#### Exercise goal
Here is the task for the records below: repeat exactly the lines from the one with "(** The limit" to the one with "Class SpanDeclarations : Type", both included, and nothing else.

++++ Listed entries ++++

(** [Replica.limitTxnMaxTimestamp].  The batch enters through
    [ba.Replica.NodeID] and [ba.Txn]; the result is [ba.Txn] after the
    call. *)
Definition limitTxnMaxTimestamp {S} (nodeID : NodeID)
           (txn : option TimedTransaction) (status : storagepb.LeaseStatus)
  : M S (option TimedTransaction) :=
  match txn with
  | None => ret None
  | Some t =>
      match GetObservedTimestamp (Timed_Txn t) nodeID with
      | None => ret txn
      | Some obsTS =>
          let obsTS :=
            match storagepb.State status with
            | storagepb.LeaseState_VALID =>
                hlc.Forward obsTS (storagepb.Lease_Start status)
            | _ => obsTS
            end in
          if hlc.Less obsTS (MaxTimestamp t) then
            (if negb (hlc.Less (ReadTimestamp t) obsTS)
             then log_Event "read has no clock uncertainty"
             else ret tt) ;;
            ret (Some {| Timed_Txn := Clone (Timed_Txn t);
                         ReadTimestamp := ReadTimestamp t;
                         MaxTimestamp :=
                           hlc.Backward (MaxTimestamp t) obsTS |})
          else ret txn
      end
  end.

(** The limit [limitTxnMaxTimestamp] compares the max timestamp with: the
    observed timestamp, forwarded to the start of a valid lease. *)
Definition observedLimit (obsTS : hlc.Timestamp)
           (status : storagepb.LeaseStatus) : hlc.Timestamp :=
  match storagepb.State status with
  | storagepb.LeaseState_VALID =>
      hlc.Forward obsTS (storagepb.Lease_Start status)
  | _ => obsTS
  end.

Inductive SpanAccess : Type := SpanReadOnly | SpanReadWrite.
Inductive SpanScope : Type := SpanGlobal | SpanLocal.

(** What [collectSpans] uses of spanset and batcheval, for the range
    descriptor of the replica: the empty span set and its operations, the
    method of a request, the command registry and the declare-keys
    functions. *)
Class SpanDeclarations : Type := {
  Command : Type;
  emptySpans : SpanSet;
  Reserve : SpanAccess -> SpanScope -> Z -> SpanSet -> SpanSet;
  Method : Request -> string;
  EndTransactionIntentSpans : BatchRequest -> option Z;
  DeclareKeysForBatch : Header -> SpanSet -> SpanSet;
  LookupCommand : string -> option Command;
  DeclareKeys : Command -> Header -> Request -> SpanSet -> SpanSet;
  SortAndDedup : SpanSet -> SpanSet;
  Validate : SpanSet -> option error
}.

Section CollectSpans.

Context {helpers : Helpers} {decl : SpanDeclarations}.

(** The loop of [collectSpans] over [ba.Requests]. *)
Fixpoint declareRequests (h : Header) (reqs : list Request) (spans : SpanSet)
  : SpanSet + error :=
  match reqs with
  | [] => inl spans
  | inner :: reqs' =>
      match LookupCommand (Method inner) with
      | Some cmd => declareRequests h reqs' (DeclareKeys cmd h inner spans)
      | None =>
          inr (errors_New
                 (String.append "unrecognized command " (Method inner)))
      end
  end.

(** [Replica.collectSpans]. *)
Definition Replica_collectSpans (ba : BatchRequest) : SpanSet + error :=
  let len := Z.of_nat (List.length (Requests ba)) in
  let spans :=
    if IsReadOnly ba then Reserve SpanReadOnly SpanGlobal len emptySpans
    else
      let guess :=
        match EndTransactionIntentSpans ba with
        | Some n => len + (n - 1)
        | None => len
        end in
      Reserve SpanReadWrite SpanGlobal guess emptySpans in
  let spans := DeclareKeysForBatch (BatchRequest_Header ba) spans in
  match declareRequests (BatchRequest_Header ba) (Requests ba) spans with
  | inr err => inr err
  | inl spans =>
      let spans := SortAndDedup spans in
      match Validate spans with
      | Some err => inr err
      | None => inl spans
      end
  end.

End CollectSpans.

++++

#### Response box
(** The limit [limitTxnMaxTimestamp] compares the max timestamp with: the
    observed timestamp, forwarded to the start of a valid lease. *)
Definition observedLimit (obsTS : hlc.Timestamp)
           (status : storagepb.LeaseStatus) : hlc.Timestamp :=
  match storagepb.State status with
  | storagepb.LeaseState_VALID =>
      hlc.Forward obsTS (storagepb.Lease_Start status)
  | _ => obsTS
  end.

Inductive SpanAccess : Type := SpanReadOnly | SpanReadWrite.
Inductive SpanScope : Type := SpanGlobal | SpanLocal.

(** What [collectSpans] uses of spanset and batcheval, for the range
    descriptor of the replica: the empty span set and its operations, the
    method of a request, the command registry and the declare-keys
    functions. *)
Class SpanDeclarations : Type := {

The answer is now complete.